De vijf grafici die zich binnen deze groep uitzonderlijk manifesteerden – ze werden overigens ‘De Vijf’ genoemd - waren Frans Masereel (afb. 6), de gebroeders Jan–Frans en Jozef Cantré, Joris Minne (afb. 7) en Henri van Straten (afb. 8).

Hun ex librissen kunnen worden beschouwd als een verlenging van hun typische grafische thema’s.

Na de Tweede Wereldoorlog komt er een nieuwe ex-librisimpuls vanuit de reeds eerder genoemde groep Zwart–Wit. De drijvende kracht, vanuit het Hoger Instituut te Antwerpen, is Mark Severin (afb. 9).

De ex librissen van de leden van de groep zijn duidelijk het resultaat van het thema van het betreffende boek of van de verwachtingen van de opdrachtgever. Hun prenten zijn misschien niet altijd creatief en spontaan, maar beantwoorden perfect aan de verwachtingen van het ex libris. Uit deze groep groeit een jongere generatie, met onder meer Gerard Gaudaen (afb. 10) en Antoon Herckenrath.

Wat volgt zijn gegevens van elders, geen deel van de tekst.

(* ===== verification/ConcurrencyCache.v ===== *)
(** * The cache operations and the concurrency service

    The methods of [concurrencyCache] as the sequences of Redis round trips
    they make, and the service on top of them: unlimited accounts, wait queues
    that fail open, the ingress lease's refresh, and the short-lived cache of
    account loads.  The environment says how much time passes before each round
    trip and whether it fails or loses its reply.  Logging is left out. *)

From S2P Require Import Prelude GoTime Concurrency.
Local Open Scope Z_scope.

Section Cache.
Context {S : Type} `{SortedSet S}.

Record rtenv := mkRt { rt_fault : nat -> fault; rt_wait : nat -> N }.

(** ** Round trips *)

Definition RM (A : Type) : Type := nat -> redis S -> option A * nat * redis S.

Definition rret {A} (a : A) : RM A := fun n r => (Some a, n, r).
Definition rfail {A} : RM A := fun n r => (None, n, r).
Definition rbind {A B} (m : RM A) (k : A -> RM B) : RM B := fun n r =>
  match m n r with
  | (Some a, n', r') => k a n' r'
  | (None, n', r') => (None, n', r')
  end.
(** A failure that is only logged. *)
Definition best_effort (m : RM unit) : RM unit := fun n r => let '(_, n', r') := m n r in (Some tt, n', r').
Definition tryM {A} (m : RM A) : RM (option A) := fun n r => let '(a, n', r') := m n r in (Some a, n', r').
Lemma load_cache_bounded_witness :
  let m := storeCachedAccountLoadBatch cx_first "1:ab" ∅ 200 0 ∅ in
  (size m <= 256)%nat /\ getCachedAccountLoadBatch "1:ab" 0 m = (Some ∅, m).
Proof.
  destruct (load_cache_bounded cx_first cx_first_in "1:ab" ∅ 200 0 ∅) as (H1 & H2 & _).
  - rewrite map_size_empty. unfold maxAccountLoadBatchCacheEntries. lia.
  - cbv zeta. split; [exact H1|]. apply H2. reflexivity.
Defined.

(** A second process starts while the first serves a request: its startup
    cleanup removes the slot of the first, and account 7 serves two requests
    with a limit of one. *)
Example startup_breaks_limit :
  let (a, r1) := (fun x => (x.1.1, x.2)) (cache_AcquireAccountSlot cx_env cx_cache 7 1 "rA-1" 0%nat cx_server) in
  let r2 := (CleanupStaleProcessSlots cx_env cx_cache (fun _ => []) "rB" 0%nat r1).2 in
  let b := (cache_AcquireAccountSlot cx_env cx_cache 7 1 "rB-1" 0%nat r2).1.1 in
  a = Some true /\ b = Some true /\
  (cache_AcquireAccountSlot cx_env cx_cache 7 1 "rB-1" 0%nat r1).1.1 = Some false.
Proof. vm_compute. split_and!; reflexivity. Qed.

(** The refresh of the index after a release reads no load, another request
    takes a slot and marks the account, and the refresh removes the mark: the
    account has a slot and the index does not know it. *)
Example index_forgets_active_account :
  let r1 := ZREM (accountSlotKey 7) "rA-1" cx_taken in
  let idle_seen := idle (load_of cx_cache 7 "7" (accountSlotKey 7) (accountWaitKey 7) (TIME r1) r1).1 in
  let r2 := (cache_AcquireAccountSlot cx_env cx_cache 7 1 "rA-2" 0%nat r1).2 in
  let r3 := ZREM accountActiveIndexKey "7" r2 in
  idle_seen = true /\ ZCARD (accountSlotKey 7) r3 = 1 /\ zmembers (zset accountActiveIndexKey r3) = [].
Proof. vm_compute. split_and!; reflexivity. Qed.

(** The lease script does not trim the regular slots: one that has run out,
    in a set that a later slot keeps alive, still counts against the lease,
    though not against a regular request. *)
Example live_lease_counts_expired :
  let later ms (r : redis GSet) := mkRedis (r_clock r + ms) (r_sets r) (r_counts r) in
  let r := later 450000 (exec 900 (Acquire Acct 7 2 "rA-2") (later 500000 cx_taken)) in
  size (alive 900 (accountSlotKey 7) r) = 1%nat /\
  (AcquireLiveLease cx_env 7 2 1 5 9 "lease" false 0%nat r).1.1 = Some false /\
  (cache_AcquireAccountSlot cx_env cx_cache 7 2 "rA-3" 0%nat r).1.1 = Some true.
Proof. vm_compute. split_and!; reflexivity. Qed.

In de provincies Oost- en West-Vlaanderen valt het werk op van André Vlaanderen (Brugge, afb. 11) en Victor Stuyvaert (Gent, afb. 12).

Stuyvaerts neo-gotische en romantische toets zal tot in de jaren vijftig navolging krijgen. Tussen de jaren ’50 en ’70 laten de gekende namen het ex libris helaas links liggen. Zij vinden dit ten onrechte een te beperkte mogelijkheid om hun creativiteit te uiten.

En waar staan wij nu met het ex libris? Kleuren maken de prenten aantrekkelijk en worden dus vaak gevraagd door de opdrachtgevers. Helaas vermindert in België het aantal ex-librisontwerpers stelselmatig en wenden opdrachtgevers zich gemakkelijk tot de bekende namen in het buitenland. Wel ontstaat intussen een tegenstelling tussen wat we gemakshalve ‘de traditionelen’ en ‘de experimentelen’ noemen.

De eerste groep werkt vooral figuratief en verhalend, met een sterke relatie tot de opdrachtgever. (Frank-Ivo Van Damme (afb. 13), Guido Mariman afb. 14), Hedwig Pauwels (afb. 15), terwijl de experimentelen nieuwe technieken hanteren en abstracter werken (Veerle Rooms (afb. 16), Martin R. Baeyens (afb. 17)).

Intussen werd in de Lage Landen twee maal een prestigieus archief opgebouwd. Het IEC van Sint-Niklaas telde in 2015 om en bij de 175 000 boekmerken. Het Museum Meermanno (het Museum van het Boek) in Den Haag heeft een collectie van maar liefst 330 000 stuks.